Plan

El alcalde ha confirmado la inmediata aprobación definitiva del plan de ordenación urbana de Astorga. Alabado sea el señor; el del cielo que el otro no quiere alabanzas sino proyectos. Una noticia demasiado esperada para desesperación general. Aunque tras tantos lustros de retraso pudiera parecer que la ciudad se ha acostumbrado a vivir sin este instrumento esencial, su ausencia suponía un doble problema. Por un lado, la limitación a cualquier desarrollo urbano, a cualquier iniciativa que requiera soluciones del siglo xxi y no planteamientos del ochenta y cinco del pasado. Y por otro, su argumento como excusa y justificación profunda para no hacer nada, para que poco a poco la ciudad se fuera descolgando de la realidad y, lo que es peor, sin instrumento para su reenganche. El plan dibuja el futuro. Marca las reservas de suelo para lo que pueda venir. Permite crecimiento, al menos sobre el papel, y facilita asiento para desarrollar iniciativas.
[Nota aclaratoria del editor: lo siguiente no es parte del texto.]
(* ===== verification/StoreProps.v ===== *)
(** * What the session store promises

    [store_step] is one method call of [RuntimeStore]; a store is [reachable]
    when a sequence of calls leads to it from [NewRuntimeStore].  The theorems
    are stated of reachable stores, or of stores with the index invariant of
    [StoreInv]. *)

From S2P Require Import Prelude GoStr Sha256 Netip Domain Flow SessionStore StoreInv.

(** ** Steps *)

(** [unavailable] marks the one method that resets a decision without looking at
    revocations and guards; see [MarkEvaluationUnavailable_clears_revocation]. *)
Inductive store_step : bool -> RuntimeStore -> RuntimeStore -> Prop :=
| step_ApplyObserved s record now clock cc :
    store_step false s (ApplyObserved s record now clock cc).1
| step_Close s i reason now clock : store_step false s (Close s i reason now clock).1
| step_Delete s id reason now clock : store_step false s (Delete s id reason now clock).1
| step_ReconcileMissing s order seen before now clock reason :
    order ≡ₚ (map_to_list (byID s)).*1 ->
    store_step false s (ReconcileMissing s order seen before now clock reason).1
| step_PruneClosed s now : store_step false s (PruneClosed s now)
| step_SetInspectionHistoryLimits s max ttl clock : store_step false s (SetInspectionHistoryLimits s max ttl clock)
| step_Invalidate s id g reason now : store_step false s (Invalidate s id g reason now).1
| step_setDecision s id e g a p r : store_step false s (setDecision s id e g a p r).1
| step_MarkRevoked s id g r clock : store_step false s (MarkRevoked s id g r clock).1
| step_SetZones s id src dst : store_step false s (SetZones s id src dst).1
| step_UpdateInspection s id i g r next : store_step false s (UpdateInspection s id i g r next).1
| step_CompleteInspectionIntent s i r : store_step false s (CompleteInspectionIntent s i r).1
| step_CloseVerifiedExpired s c now : store_step false s (CloseVerifiedExpired s c now).1
| step_DeferExpired s c now reason : store_step false s (DeferExpired s c now reason).1
| step_MarkEvaluationUnavailable s id g r : store_step true s (MarkEvaluationUnavailable s id g r).1.
Definition compile_rule (policy : SecurityPolicy) : result CompileError Rule :=
  if negb (is_l3_action (sp_Action policy)) then Err (NotL3L4 (sp_ID policy))
  else
    match prefixes (sp_SourceAddresses policy) with
    | None => Err (InvalidAddresses (sp_ID policy))
    | Some sources =>
        match prefixes (sp_DestinationAddresses policy) with
        | None => Err (InvalidAddresses (sp_ID policy))
        | Some destinations =>
            let? services := parse_services (sp_ID policy) (sp_Services policy) in
            Ok (mkRule (sp_ID policy) (sp_Name policy) (sp_Priority policy) (stringSet (sp_SourceZones policy))
                  (stringSet (sp_DestinationZones policy)) sources destinations services (sp_Action policy) true)
        end
    end.

(** The loop over the sorted policies. *)
Fixpoint compile_rules (seenPriority : gset Z) (policies : list SecurityPolicy) : result CompileError (list Rule) :=
  match policies with
  | [] => Ok []
  | policy :: rest =>
      if bool_decide (sp_Priority policy ∈ seenPriority) then Err (DuplicatePriority (sp_Priority policy))
      else
        let seenPriority := {[sp_Priority policy]} ∪ seenPriority in
        if negb (sp_Enabled policy) then compile_rules seenPriority rest
        else let? rule := compile_rule policy in
             let? rules := compile_rules seenPriority rest in Ok (rule :: rules)
  end.

Definition program_zero (defaultDeny : bool) (generation : Z) : Program :=
  mkProgram [] defaultDeny generation ∅ ∅ false ∅ ∅ ∅.

Definition Compile (config : Config) (generation : Z) : result CompileError Program :=
  let program := foldl add_interface (program_zero (cf_DefaultDeny config) generation) (cf_Interfaces config) in
  let program := foldl (add_route (index_by if_ID (cf_Interfaces config))) program (cf_Routes config) in
  let? rules := compile_rules ∅ (SortPolicies (cf_Policies config)) in
  Ok (program <| pr_Rules := rules |>).

(** [CompileM2] refuses what the L3/L4 runtime cannot enforce. *)
Definition m2_policy (policy : SecurityPolicy) : bool :=
  let scope := ToUpper (TrimSpace (sp_Scope policy)) in
  negb (sp_Enabled policy) ||
  bool_decide (sp_Applications policy = []) && bool_decide (sp_SecurityProfileID policy = "") &&
  bool_decide (sp_MinimumRisk policy = None) && bool_decide (sp_MaximumRisk policy = None) &&
  (bool_decide (scope = "") || bool_decide (scope = "SESSION")).

Definition CompileM2 (config : Config) (generation : Z) : result CompileError Program :=
  match find (fun p => negb (m2_policy p)) (cf_Policies config) with
  | Some policy => Err (OutsideScope (sp_ID policy))
  | None => Compile config generation
  end.

(** ** Evaluation *)

Definition addressMatch (prefixes : list Prefix) (addr : Addr) : bool :=
  bool_decide (prefixes = []) || existsb (fun p => Contains p addr) prefixes.

Definition serviceMatch (view : View) (service : Service) : bool :=
  (sv_Protocol service =? vw_Protocol view) &&
  (bool_decide (sv_Ports service = []) || existsb (fun p => port_Contains p (vw_DestinationPort view)) (sv_Ports service)).

Definition zoneMatch (zones : gset string) (zone : string) : bool :=
  bool_decide (zones = ∅) || bool_decide (zone_key zone ∈ zones).

Definition ruleMatches (rule : Rule) (view : View) : bool :=
  zoneMatch (ru_SourceZones rule) (vw_SourceZone view) &&
  zoneMatch (ru_DestinationZones rule) (vw_DestinationZone view) &&
  addressMatch (ru_SourceAddresses rule) (vw_SourceIP view) &&
  addressMatch (ru_DestinationAddresses rule) (vw_DestinationIP view) &&
  (bool_decide (ru_Services rule = []) || existsb (serviceMatch view) (ru_Services rule)).

Definition Evaluate (p : Program) (view : View) : PolicyVerdict :=
  match find (fun rule => ru_Enabled rule && ruleMatches rule view) (pr_Rules p) with
  | Some rule => mkPolicyVerdict (ru_Action rule) (ru_ID rule) (pr_Generation p) ("policy " +:+ ru_ID rule +:+ " matched")
  | None => if pr_DefaultDeny p then mkPolicyVerdict DecisionDrop "" (pr_Generation p) "default deny"
            else mkPolicyVerdict DecisionAllow "" (pr_Generation p) "default allow"
  end.

Definition MatchBothDirections (p : Program) (original reply : View) : PolicyVerdict := Evaluate p original.

Definition ViewFromTuple (t : Tuple) (sourceZone destinationZone : string) : View :=
  mkView (tp_SrcIP t) (tp_DstIP t) (tp_SrcPort t) (tp_DstPort t) (tp_Protocol t) sourceZone destinationZone.

(** *** Zones of an address *)

Record zoneSearch : Type := mkZoneSearch { zs_bits : Z; zs_zone : string; zs_ambiguous : bool }.

Definition zone_step (addr : Addr) (zone : string) (st : zoneSearch) (prefix : Prefix) : zoneSearch :=
  if Contains prefix addr then
    let bits := prefix_Bits prefix in
    if zs_bits st <? bits then mkZoneSearch bits zone false
    else if (bits =? zs_bits st) && negb (bool_decide (zone = zs_zone st)) then mkZoneSearch (zs_bits st) (zs_zone st) true
    else st
  else st.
La aprobación del plan no rescata los proyectos que ya se fueron, que los hubo, pero abre las puertas a los que lleguen, que llegarán. El plan, en definitiva, como logro común de muchas legislaturas y mérito de demasiados padres al que sólo le resta rogar a la virgen de Los Remedios para que no nazca deforme tras un embarazo tan largo.